Ethan pointed to the graffiti under the counter, the only place it had survived on the boardwalk. “You're going to have to take care of this.”

“I know my business.”

“You'll need primer. Two coats.”

“Listen, Little Waters.” Walter leaned across the counter. “This is my place. It may not be much, but it's mine.”

“I know where Stone keeps stuff,” Ethan said. “Paints. Rollers.” He looked up at Walter. “T-shirts. Aprons.”

“I got all the stuff I need.”

You think so?
Ethan thought. He wondered what leverage he might have as Chuck Waters's son. What would he know that Walter would not? Probably that the job others envied, caretaker to a world of amusements, was much more tedious than they would expect, much less about rides, cotton candy, and pinball machines, and more about glowing computer screens, about blank spots on spreadsheets that demanded to be filled. Then it occurred to him: “What about the numbers?” he asked triumphantly.

The double take may have been a work of Hollywood fiction, but the craning of the neck, the turning sideways of the head left and right, the eyes sweeping the landscape for witnesses, that was real. Or at least it was for Walter.
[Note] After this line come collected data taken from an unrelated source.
(** X15.  A name without suffix is its own stem: a name without dot, and
    a name whose only dot is the first character (a hidden file), alone or
    behind any folder path. *)
Theorem stem_of_a_name_without_suffix (a s : string) :
  Str.contains_char PosixPath.sep s = false ->
  Str.contains_char PosixPath.dot s = false ->
  s <> EmptyString ->
  PosixPath.stem (a ++ String PosixPath.sep s) = s
  /\ PosixPath.stem
       (a ++ String PosixPath.sep (String PosixPath.dot s))
     = String PosixPath.dot s.
Proof.
  intros Hsep Hdot Hne. unfold PosixPath.stem. split.
  - assert (PosixPath.kept_part s = true) as Hkept.
    { destruct s as [|x [|y s]];
        [done| |apply long_part_is_kept; simpl; lia].
      simpl in Hdot. apply orb_false_iff in Hdot as [Hx _].
      unfold Str.ascii_eqb in Hx. change PosixPath.dot with "."%char in Hx.
      unfold PosixPath.kept_part. simpl. by rewrite Hx. }
    rewrite name_of_joined by done. by rewrite rfind_absent.
  - assert (PosixPath.kept_part (String PosixPath.dot s) = true) as Hkept.
    { apply long_part_is_kept. destruct s; [done|]. simpl. lia. }
    assert (Str.contains_char PosixPath.sep (String PosixPath.dot s) = false)
      as Hname by (simpl; by rewrite Hsep).
    rewrite name_of_joined by done. simpl. by rewrite rfind_absent.
Qed.



(** ** What every run does to the files *)

Lemma main_of_parsed (w : World) (prog : string) (argv : list string)
    (p : string) (s : state) :
  parse prog argv = Argparse.Parsed p -> main w prog argv s = main_try w p s.
Proof. intros H. unfold main. by rewrite H. Qed.

(** Case analysis on the way the run of a parsed command line ends. *)
Ltac by_run_end w p files :=
  let Hrun := fresh "Hrun" in
  pose proof (process_run_ends w p files) as Hrun;
  unfold main_try;
  destruct (process_hindi_audio w p (boot files)) as [? ?];
  simpl in Hrun; destruct Hrun; simpl.

Lemma folder_made_with_folder (w : World) (files files1 : gmap string node) :
  folder_made w files files1 ->
  files1 = with_folder files /\ isdir files1 "transcribed" = true.
Proof.
  unfold with_folder. intros [[Hdir ->]|(Hnone & _ & ->)].
  - by rewrite Hdir.
  - unfold isdir. by rewrite Hnone, lookup_insert_eq.
Qed.


Lemma folder_made_keeps (w : World) (files files1 : gmap string node)
    (q : string) (n : node) :
  folder_made w files files1 -> files !! q = Some n -> files1 !! q = Some n.
Proof.
  intros [[_ ->]|(Hnone & _ & ->)] Hq; [done|].
  rewrite lookup_insert_ne; [done|]. intros <-. congruence.
Qed.



(** X3.  A run deletes nothing and never turns a directory into a file or
    a file into a directory: every path that existed before the run
    exists after it, with the same kind. *)
Theorem existing_paths_survive (w : World) (prog : string)
    (argv : list string) (files : gmap string node) (q : string) (n : node) :
  files !! q = Some n ->
  exists n', files_after w prog argv files !! q = Some n'
             /\ is_directory n' = is_directory n.
Proof.
  intros Hq. unfold files_after, main.
  destruct (parse prog argv) as [p|text|text] eqn:Hparse; [|by exists n..].
  by_run_end w p files;
    try (exists n; split; [first [done | by apply (folder_made_keeps w files)]
                          | done]).
  all: destruct (decide (output_path w p = q)) as [<-|Hne];
    [ rewrite lookup_insert_eq; eexists; split; [done|];
      match goal with H : can_open _ _ _ |- _ => destruct H as [_ Hdir] end;
      unfold isdir in Hdir; rewrite Hq in Hdir; by destruct n
    | rewrite lookup_insert_ne by done; exists n;
      split; [by apply (folder_made_keeps w files) | done] ].
Qed.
Jason had always said Walter was a clown.

“Bullshit,” Walter said. “You can't mess with the spreadsheets. Even your father can't. Not now.”

“We don't have to,” Ethan said. “I can tell you what to put in. And what not to put down.”

“Bullshit,” Walter said again. But much more softly, more a caress than a curse. He looked intently at some point in the middle distance, as if watching a slide show of the possibilities: reports of inventory purchases higher than their true costs, records of sales lower than true revenues. In between these two poles of what really was and what was written down, there gleamed the promise of easy cash just asking to be taken. “You're completely full of shit,” said Walter.

Ethan smiled: he had just gained entry to the Sizzleator.

 

 

June 23, 2013

Stone himself stopped in today and dropped a bomb in our laps: his daughter would now be manager of the Moon Walk Mini Golf. He drew us together in a huddle, Mike alert, Eugene following the speech over the rim of his glasses, and Amy as mute and still as a Buddha, erecting a force field of indifference around her. This daughter was conspicuously absent, and Stone, hands on hips, spoke forcefully in a way that was both blunt and vague. “You're going to see changes,” he said, but for the rest of us, gazing at the ground between our feet, there wasn't anything specific to focus on, just big talk of “change,” “leadership,” and a new satellite in the Stone universe, “flexibility.”

I give Mike credit; when Stone pulled him aside to give him the new marching orders, he had the balls to hold his ground—at least for a while. I was just within earshot, tinkering with the lunar lander at the eighth hole. When it works right, a ramp painted to look like a ladder briefly touches the ground, inviting the putt up and through the lander itself. It moves slowly, but it's still one of the trickier holes.